- Born: September 18, 1917 Fuquay Varina, North Carolina
- Died: July 29, 2001 (aged 83) Pinehurst, North Carolina
- Education: North Carolina State University
- Engineering career
- Discipline: aeronautical engineering
- Employer: Federal Aviation Administration
- Projects: air worthiness
- Significant design: supersonic transport standards
- Awards: FAA Sustained Performance Award (1961), Distinguished Women in the Aerospace Industry Award (1984), the Institute of Aeronautics and Astronautics' Aviation Pioneer of the Year and Aerospace Engineer of the Year awards (1987 and 1988).

= Katharine Stinson =

American aeronautical engineer

Katharine Stinson (1917–2001) was an American aeronautical engineer and the Federal Aviation Administration's first female engineer.

== Early life ==
Born in Fuquay-Varina, North Carolina, 14 years after the Wright Brothers made their first flight on North Carolina's Outer Banks, Stinson loved airplanes. A ride from famed aviator Eddie Stinson (no relation) when she was 10 years old solidified her goal of learning to fly.

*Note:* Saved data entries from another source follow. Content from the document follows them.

(** IME calls are well formed: every composition a frame sets has its text,
    no underline when it is empty and one underline over all of it otherwise,
    both ends of its selection within the text (the start may lie behind the
    end), and a commit records the text it commits; [is_composing] is set by exactly the delivered starts and
    updates, and cleared by ends and cancels even when they reach no page. *)
Theorem ime_well_formed i s :
  Forall (ime_call_ok (last_committed_text (last_composition_ (exec (Ime_OnInputEvent i) s)))) (events (Ime_OnInputEvent i) s) ∧
  is_composing_ (exec (Ime_OnInputEvent i) s) =
    if one_of (type (env i)) ["composition_end"; "composition_cancel"] then false
    else if one_of (type (env i)) ["composition_start"; "composition_update"]
    then match ResolveFocusedRenderWidgetHost (resolver i) with
         | Some _ => true | None => is_composing_ s end
    else is_composing_ s.
Proof.
  unfold Ime_OnInputEvent, one_of. cbn [existsb].
  destruct (String.eqb (type (env i)) "composition_start") eqn:H1.
  { apply String.eqb_eq in H1 as ->. apply composition_ok. }
  destruct (String.eqb (type (env i)) "composition_update") eqn:H2.
  { apply String.eqb_eq in H2 as ->. apply composition_ok. }
  destruct (String.eqb (type (env i)) "composition_end") eqn:H3.
  { unfold DispatchCompositionEnd. destruct (ResolveFocusedRenderWidgetHost _);
      simpl; by repeat constructor. }
  destruct (String.eqb (type (env i)) "composition_cancel") eqn:H4; [|by repeat constructor].
  unfold DispatchCompositionCancel. destruct (ResolveFocusedRenderWidgetHost _);
    simpl; by repeat constructor.
Qed.
End typing.

(** ** Witness *)

Definition ascii_lib : InputLib := {|
  UTF8ToUTF16 s := (λ c, Z.of_N (N_of_ascii c)) <$> list_ascii_of_string s;
  CodeStringToDomCode _ := 0;
  KeyStringToDomKey _ := 0;
  kTextLengthCap := 4;
|}.
#[local] Existing Instance blink_modifiers.
#[local] Existing Instance ascii_lib.
#[local] Instance ascii_laws : InputLibLaws ascii_lib.
Proof. split; [done|simpl; lia]. Defined.

Definition page : WebContents :=
  mkContents (Some (Some (mkRwh 0 None 7))) None None.
Definition key_input (ty key code : string) : ui_input :=
  mkUi 0 (Some (Some page)) (mkInput 1 ty 0 0 [("code", VString code); ("key", VString key)]).
Definition stroke (key code : string) : ui_input * ui_input :=
  (key_input "key_down" key code, key_input "key_up" key code).

Lemma typing_roundtrip_witness :
  List.concat (omap char_text (events (run Keyboard_OnInputEvent
    (List.concat ((λ p, [p.1; p.2]) <$> [stroke "H" "KeyH"; stroke "i" ""]))) 0)) = [72; 105].
Proof.
  apply (typing_roundtrip "Hi" [stroke "H" "KeyH"; stroke "i" ""] 0).
  - repeat constructor; by vm_compute.
  - repeat constructor; simpl; eauto.
Defined.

While working as a mechanic's assistant at the Raleigh Municipal Airport at age 15, Stinson met Amelia Earhart. When Stinson told Earhart about her flight training, Earhart encouraged her to study engineering instead, telling her that she would never make enough money as a pilot.

== Education ==
Stinson took Earhart's advice, and enrolled in physics classes in high school and applied to the engineering program at North Carolina State College.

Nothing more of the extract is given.